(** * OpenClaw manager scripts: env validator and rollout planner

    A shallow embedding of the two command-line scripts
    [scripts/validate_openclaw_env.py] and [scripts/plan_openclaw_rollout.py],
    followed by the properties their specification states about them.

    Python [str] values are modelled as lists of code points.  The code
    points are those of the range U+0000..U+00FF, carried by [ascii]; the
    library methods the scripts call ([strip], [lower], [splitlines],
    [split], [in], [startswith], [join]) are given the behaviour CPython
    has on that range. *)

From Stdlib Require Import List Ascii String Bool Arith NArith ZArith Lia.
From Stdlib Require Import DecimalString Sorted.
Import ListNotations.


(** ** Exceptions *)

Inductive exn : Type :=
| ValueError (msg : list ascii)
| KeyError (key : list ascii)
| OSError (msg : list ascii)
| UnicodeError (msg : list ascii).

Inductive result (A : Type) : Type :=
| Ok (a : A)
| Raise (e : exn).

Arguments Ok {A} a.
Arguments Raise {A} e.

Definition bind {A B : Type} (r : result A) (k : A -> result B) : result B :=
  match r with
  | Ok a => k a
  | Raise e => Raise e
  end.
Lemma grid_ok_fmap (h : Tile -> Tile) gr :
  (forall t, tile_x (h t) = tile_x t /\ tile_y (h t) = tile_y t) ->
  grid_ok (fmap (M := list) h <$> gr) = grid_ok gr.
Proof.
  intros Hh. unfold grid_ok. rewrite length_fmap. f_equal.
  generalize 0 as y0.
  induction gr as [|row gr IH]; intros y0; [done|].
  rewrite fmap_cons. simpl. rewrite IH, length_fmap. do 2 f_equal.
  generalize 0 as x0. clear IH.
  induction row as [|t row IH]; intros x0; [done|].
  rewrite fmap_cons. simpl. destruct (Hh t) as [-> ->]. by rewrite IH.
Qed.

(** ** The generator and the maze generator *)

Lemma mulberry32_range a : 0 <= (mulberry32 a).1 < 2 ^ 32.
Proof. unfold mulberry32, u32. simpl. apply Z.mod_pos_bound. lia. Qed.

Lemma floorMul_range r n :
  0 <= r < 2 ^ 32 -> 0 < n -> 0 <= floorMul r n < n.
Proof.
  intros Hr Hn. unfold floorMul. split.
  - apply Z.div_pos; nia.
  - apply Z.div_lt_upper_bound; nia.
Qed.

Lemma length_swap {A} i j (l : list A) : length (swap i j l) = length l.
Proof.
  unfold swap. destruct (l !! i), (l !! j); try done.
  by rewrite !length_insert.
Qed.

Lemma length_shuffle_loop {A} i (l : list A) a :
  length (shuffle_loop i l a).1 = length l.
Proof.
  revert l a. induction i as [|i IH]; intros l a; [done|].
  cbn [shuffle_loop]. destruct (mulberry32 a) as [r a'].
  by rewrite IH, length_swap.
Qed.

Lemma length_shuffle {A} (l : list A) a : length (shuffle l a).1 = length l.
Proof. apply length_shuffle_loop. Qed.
---
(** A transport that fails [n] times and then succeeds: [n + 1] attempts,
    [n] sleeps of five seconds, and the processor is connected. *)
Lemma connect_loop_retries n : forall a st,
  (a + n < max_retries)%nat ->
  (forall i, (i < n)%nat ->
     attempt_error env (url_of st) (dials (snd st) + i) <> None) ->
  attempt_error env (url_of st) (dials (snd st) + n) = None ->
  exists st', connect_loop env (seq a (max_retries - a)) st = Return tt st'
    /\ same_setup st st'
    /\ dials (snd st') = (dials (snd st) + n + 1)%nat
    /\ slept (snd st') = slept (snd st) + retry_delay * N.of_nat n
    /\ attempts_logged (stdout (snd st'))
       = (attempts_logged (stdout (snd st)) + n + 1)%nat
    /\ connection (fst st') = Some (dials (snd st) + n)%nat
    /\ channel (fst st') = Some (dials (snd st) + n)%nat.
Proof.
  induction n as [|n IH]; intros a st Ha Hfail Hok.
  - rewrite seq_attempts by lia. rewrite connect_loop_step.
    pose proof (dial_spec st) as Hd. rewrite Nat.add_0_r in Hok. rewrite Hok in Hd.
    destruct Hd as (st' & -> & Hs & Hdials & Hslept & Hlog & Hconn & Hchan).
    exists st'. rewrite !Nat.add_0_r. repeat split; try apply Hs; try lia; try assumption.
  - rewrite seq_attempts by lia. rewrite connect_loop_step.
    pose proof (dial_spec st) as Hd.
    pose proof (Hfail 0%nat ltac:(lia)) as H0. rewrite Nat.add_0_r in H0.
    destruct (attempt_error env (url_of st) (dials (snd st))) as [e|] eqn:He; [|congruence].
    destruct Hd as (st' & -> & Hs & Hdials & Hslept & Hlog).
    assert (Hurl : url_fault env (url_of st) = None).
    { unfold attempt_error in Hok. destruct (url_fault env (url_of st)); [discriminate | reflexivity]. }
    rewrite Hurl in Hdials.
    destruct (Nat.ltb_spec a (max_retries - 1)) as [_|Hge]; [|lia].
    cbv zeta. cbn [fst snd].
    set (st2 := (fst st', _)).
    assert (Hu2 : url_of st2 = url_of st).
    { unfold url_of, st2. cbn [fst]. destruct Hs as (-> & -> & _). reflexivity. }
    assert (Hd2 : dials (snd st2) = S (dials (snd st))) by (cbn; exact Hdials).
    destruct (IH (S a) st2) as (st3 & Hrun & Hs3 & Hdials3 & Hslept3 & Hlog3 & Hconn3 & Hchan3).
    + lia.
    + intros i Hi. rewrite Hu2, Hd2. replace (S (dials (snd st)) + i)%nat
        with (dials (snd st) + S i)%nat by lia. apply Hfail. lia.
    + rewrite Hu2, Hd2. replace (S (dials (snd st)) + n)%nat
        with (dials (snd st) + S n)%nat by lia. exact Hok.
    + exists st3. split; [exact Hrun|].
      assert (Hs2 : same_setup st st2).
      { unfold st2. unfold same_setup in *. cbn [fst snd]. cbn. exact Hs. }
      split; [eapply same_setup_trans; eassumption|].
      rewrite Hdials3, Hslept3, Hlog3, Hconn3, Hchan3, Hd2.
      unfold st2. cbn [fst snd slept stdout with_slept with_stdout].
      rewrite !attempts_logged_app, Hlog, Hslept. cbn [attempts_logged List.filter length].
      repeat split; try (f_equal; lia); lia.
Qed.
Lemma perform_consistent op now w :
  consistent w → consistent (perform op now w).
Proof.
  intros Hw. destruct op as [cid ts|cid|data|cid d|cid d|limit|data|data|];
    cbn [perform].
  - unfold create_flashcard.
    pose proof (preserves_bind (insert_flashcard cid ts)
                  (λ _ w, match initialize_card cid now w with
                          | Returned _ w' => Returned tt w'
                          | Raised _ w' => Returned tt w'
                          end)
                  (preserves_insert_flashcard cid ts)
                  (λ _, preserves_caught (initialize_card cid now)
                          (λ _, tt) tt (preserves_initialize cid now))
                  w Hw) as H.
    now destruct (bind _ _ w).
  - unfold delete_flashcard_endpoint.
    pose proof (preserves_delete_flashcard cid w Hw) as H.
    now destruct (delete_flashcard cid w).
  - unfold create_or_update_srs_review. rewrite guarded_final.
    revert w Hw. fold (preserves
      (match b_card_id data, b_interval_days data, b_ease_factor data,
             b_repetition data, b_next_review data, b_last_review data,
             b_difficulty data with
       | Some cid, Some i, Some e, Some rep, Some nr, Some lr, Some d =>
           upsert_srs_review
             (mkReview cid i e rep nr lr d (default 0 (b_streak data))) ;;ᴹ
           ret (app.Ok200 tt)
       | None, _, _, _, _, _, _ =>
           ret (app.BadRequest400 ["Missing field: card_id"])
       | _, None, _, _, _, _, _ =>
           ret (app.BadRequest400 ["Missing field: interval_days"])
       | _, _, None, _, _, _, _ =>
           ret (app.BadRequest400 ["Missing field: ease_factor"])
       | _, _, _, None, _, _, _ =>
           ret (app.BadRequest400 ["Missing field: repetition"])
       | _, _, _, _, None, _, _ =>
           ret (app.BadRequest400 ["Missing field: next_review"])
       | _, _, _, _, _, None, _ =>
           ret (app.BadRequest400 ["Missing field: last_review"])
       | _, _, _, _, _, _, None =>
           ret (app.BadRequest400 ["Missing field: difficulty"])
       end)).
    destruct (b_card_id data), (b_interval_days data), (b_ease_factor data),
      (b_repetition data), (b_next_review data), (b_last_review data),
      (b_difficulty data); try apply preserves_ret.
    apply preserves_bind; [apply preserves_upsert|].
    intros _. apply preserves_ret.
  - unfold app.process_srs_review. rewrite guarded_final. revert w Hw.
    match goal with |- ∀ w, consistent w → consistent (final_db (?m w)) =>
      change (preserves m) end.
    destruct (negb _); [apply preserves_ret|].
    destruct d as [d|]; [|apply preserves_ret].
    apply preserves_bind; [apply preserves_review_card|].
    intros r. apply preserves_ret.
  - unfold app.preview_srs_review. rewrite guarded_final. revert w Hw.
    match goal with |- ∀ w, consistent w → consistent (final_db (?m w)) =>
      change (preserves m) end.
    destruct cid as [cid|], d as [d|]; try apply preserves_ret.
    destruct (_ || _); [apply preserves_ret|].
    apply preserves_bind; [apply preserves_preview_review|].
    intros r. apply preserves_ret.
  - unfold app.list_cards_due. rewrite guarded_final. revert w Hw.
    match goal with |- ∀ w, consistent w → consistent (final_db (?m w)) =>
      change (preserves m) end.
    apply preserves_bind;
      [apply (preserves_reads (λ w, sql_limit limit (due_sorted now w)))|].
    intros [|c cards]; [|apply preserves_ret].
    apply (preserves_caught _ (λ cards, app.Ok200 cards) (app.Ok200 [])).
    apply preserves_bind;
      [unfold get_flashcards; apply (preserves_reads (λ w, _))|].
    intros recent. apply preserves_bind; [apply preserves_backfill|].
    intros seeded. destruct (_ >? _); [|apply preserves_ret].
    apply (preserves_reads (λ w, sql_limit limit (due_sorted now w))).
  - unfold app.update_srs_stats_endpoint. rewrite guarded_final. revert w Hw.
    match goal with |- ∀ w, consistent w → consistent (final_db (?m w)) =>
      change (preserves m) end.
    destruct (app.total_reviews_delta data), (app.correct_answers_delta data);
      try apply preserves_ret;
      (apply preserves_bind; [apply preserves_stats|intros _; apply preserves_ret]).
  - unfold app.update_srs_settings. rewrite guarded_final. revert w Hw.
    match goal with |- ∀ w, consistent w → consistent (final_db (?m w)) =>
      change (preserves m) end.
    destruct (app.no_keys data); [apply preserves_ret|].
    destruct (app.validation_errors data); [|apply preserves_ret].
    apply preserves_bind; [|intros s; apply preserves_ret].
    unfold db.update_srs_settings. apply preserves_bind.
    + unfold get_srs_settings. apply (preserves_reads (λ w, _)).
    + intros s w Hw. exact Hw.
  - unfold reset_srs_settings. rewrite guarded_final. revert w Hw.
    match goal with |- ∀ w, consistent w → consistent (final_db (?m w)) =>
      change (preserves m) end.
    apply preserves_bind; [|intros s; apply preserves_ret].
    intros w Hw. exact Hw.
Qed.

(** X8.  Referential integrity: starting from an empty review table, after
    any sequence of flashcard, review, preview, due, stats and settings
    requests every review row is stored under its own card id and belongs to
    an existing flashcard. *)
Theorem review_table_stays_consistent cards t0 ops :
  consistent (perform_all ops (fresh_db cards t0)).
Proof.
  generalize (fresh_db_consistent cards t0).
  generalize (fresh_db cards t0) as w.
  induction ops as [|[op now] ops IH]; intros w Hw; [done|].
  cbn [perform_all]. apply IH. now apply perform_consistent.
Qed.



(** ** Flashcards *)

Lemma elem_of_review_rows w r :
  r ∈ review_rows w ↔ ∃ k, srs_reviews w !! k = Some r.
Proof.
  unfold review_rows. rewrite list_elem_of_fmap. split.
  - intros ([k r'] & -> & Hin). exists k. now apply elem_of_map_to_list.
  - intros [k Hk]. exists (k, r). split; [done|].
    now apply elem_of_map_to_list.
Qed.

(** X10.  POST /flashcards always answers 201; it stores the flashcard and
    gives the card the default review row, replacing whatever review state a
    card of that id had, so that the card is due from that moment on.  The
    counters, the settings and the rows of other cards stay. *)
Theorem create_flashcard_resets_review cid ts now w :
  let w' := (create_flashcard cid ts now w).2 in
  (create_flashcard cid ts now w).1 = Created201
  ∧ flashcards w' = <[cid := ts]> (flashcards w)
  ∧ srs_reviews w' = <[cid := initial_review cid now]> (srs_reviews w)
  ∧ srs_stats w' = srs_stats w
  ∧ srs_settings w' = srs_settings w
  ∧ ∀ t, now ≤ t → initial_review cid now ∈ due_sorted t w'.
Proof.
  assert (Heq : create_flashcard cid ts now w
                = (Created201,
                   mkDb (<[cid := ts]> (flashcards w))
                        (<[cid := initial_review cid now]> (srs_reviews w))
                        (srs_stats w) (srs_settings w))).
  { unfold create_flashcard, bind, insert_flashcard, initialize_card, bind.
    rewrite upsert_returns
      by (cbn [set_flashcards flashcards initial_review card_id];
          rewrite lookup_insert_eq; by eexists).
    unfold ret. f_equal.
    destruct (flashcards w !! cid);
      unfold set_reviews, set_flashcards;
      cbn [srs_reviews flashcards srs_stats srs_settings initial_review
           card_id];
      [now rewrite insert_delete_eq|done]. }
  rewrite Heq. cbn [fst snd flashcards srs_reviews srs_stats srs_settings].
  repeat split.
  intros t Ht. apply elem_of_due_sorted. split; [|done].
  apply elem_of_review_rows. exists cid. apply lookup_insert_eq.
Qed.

### Your objective
In the entries above, find the line holding "- intros [k" and the line holding "Theorem create_flashcard_resets_review cid", then retype exactly those two lines and every line between them, and nothing else.

### Solution
  - intros [k Hk]. exists (k, r). split; [done|].
    now apply elem_of_map_to_list.
Qed.

(** X10.  POST /flashcards always answers 201; it stores the flashcard and
    gives the card the default review row, replacing whatever review state a
    card of that id had, so that the card is due from that moment on.  The
    counters, the settings and the rows of other cards stay. *)
Theorem create_flashcard_resets_review cid ts now w :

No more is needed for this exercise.